Task instructions: The lines from the one with "MkTimeExpression (Py.zfill 2" through the last line below are to be copied exactly; no other lines are to be returned.

____ Task input

(** The day after a date of the calendar is a date of the calendar and a
    later one. *)
Lemma next_day_valid (d : date) :
  valid_date d -> d_year d < 9999 ->
  valid_date (next_day d) /\ date_ltb d (next_day d) = true
  /\ d_year d <= d_year (next_day d) <= d_year d + 1.
Proof.
  intros Hv Hy. pose proof (valid_date_bounds d Hv) as (Hyear & Hm & Hd).
  destruct d as [y m dd]. cbn [d_year d_month d_day] in *.
  rewrite date_ltb_spec. unfold next_day. cbn [d_year d_month d_day].
  destruct (dd <? days_in_month y m) eqn:E1.
  - apply Z.ltb_lt in E1. cbn [d_year d_month d_day].
    split; [apply valid_date_intro; lia | lia].
  - destruct (m <? 12) eqn:E2; cbn [d_year d_month d_day].
    + apply Z.ltb_lt in E2. apply Z.ltb_ge in E1.
      pose proof (days_in_month_bounds y (m + 1)).
      split; [apply valid_date_intro; lia | lia].
    + pose proof (days_in_month_bounds (y + 1) 1).
      split; [apply valid_date_intro; lia | lia].
Qed.

(** X22: Whenever [extract_patient_info] writes a date (the message names
    today or tomorrow, in English or Urdu), the text it stores is read back
    by the slot lookup as a date that is not before the clock's day: the
    lookup answers neither with the invalid-format reply of [strptime] nor
    with the past-date reply. *)
Theorem extracted_date_is_bookable (e : env) (msg : string) (c : context) :
  valid_date (today e) -> 1000 <= d_year (today e) < 9999 ->
  Py.any_in ["tomorrow"; "kal"; "today"; "aaj"] (Py.lower msg) = true ->
  exists text d,
    ctx_date (extract_date e msg c) = Some text
    /\ strptime_date text = Returns d
    /\ date_ltb d (today e) = false.
Proof.
  intros Hv Hy Hword.
  pose proof (next_day_valid (today e) Hv ltac:(lia)) as (Hnv & Hlt & Hny).
  unfold extract_date.
  destruct (Py.contains "tomorrow" (Py.lower msg) || Py.contains "kal" (Py.lower msg))
    eqn:E1.
  - exists (strftime_iso (next_day (today e))), (next_day (today e)).
    split; [reflexivity |]. split.
    + apply written_date_reads_back_aux; [exact Hnv | lia].
    + by apply date_ltb_asym.
  - destruct (Py.contains "today" (Py.lower msg) || Py.contains "aaj" (Py.lower msg))
      eqn:E2.
    + exists (strftime_iso (today e)), (today e).
      split; [reflexivity |]. split.
      * apply written_date_reads_back_aux; [exact Hv | lia].
      * apply date_ltb_irrefl.
    + exfalso. cbn in Hword.
      apply orb_false_iff in E1 as [Ea Eb]. apply orb_false_iff in E2 as [Ec Ed].
      rewrite Ea, Eb, Ec, Ed in Hword. discriminate.
Qed.

Lemma extracted_date_is_bookable_witness :
  exists text d,
    ctx_date (extract_date up "Kal subah" empty_context) = Some text
    /\ strptime_date text = Returns d
    /\ date_ltb d (today up) = false.
Proof.
  apply (extracted_date_is_bookable up "Kal subah" empty_context);
    [reflexivity | cbn; lia | reflexivity].
Defined.

(** ** The slot texts shown to the party, typed back *)

(** The text [strftime("%I:%M %p")] writes for a time of day, as a time
    expression. *)
Definition slot_expression (t : time) : time_expression :=
  let h12 := if t_hour t mod 12 =? 0 then 12 else t_hour t mod 12 in
  MkTimeExpression (Py.zfill 2 h12) true (Some (Py.zfill 2 (t_minute t))) " "
    (Some (if t_hour t <? 12 then "AM" else "PM")).

Definition slot_expression_ok (t : time) : bool :=
  let te := slot_expression t in
  String.eqb (written te EmptyString) (strftime_12h t)
  && all_of Py.is_digit (te_hour te)
  && (String.length (te_hour te) =? 2)%nat
  && all_of Py.is_digit (Py.zfill 2 (t_minute t))
  && (String.length (Py.zfill 2 (t_minute t)) =? 2)%nat
  && (hour_on_24h_clock te =? t_hour t)
  && (minutes_of te =? t_minute t).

________

Completed task:
  MkTimeExpression (Py.zfill 2 h12) true (Some (Py.zfill 2 (t_minute t))) " "
    (Some (if t_hour t <? 12 then "AM" else "PM")).

Definition slot_expression_ok (t : time) : bool :=
  let te := slot_expression t in
  String.eqb (written te EmptyString) (strftime_12h t)
  && all_of Py.is_digit (te_hour te)
  && (String.length (te_hour te) =? 2)%nat
  && all_of Py.is_digit (Py.zfill 2 (t_minute t))
  && (String.length (Py.zfill 2 (t_minute t)) =? 2)%nat
  && (hour_on_24h_clock te =? t_hour t)
  && (minutes_of te =? t_minute t).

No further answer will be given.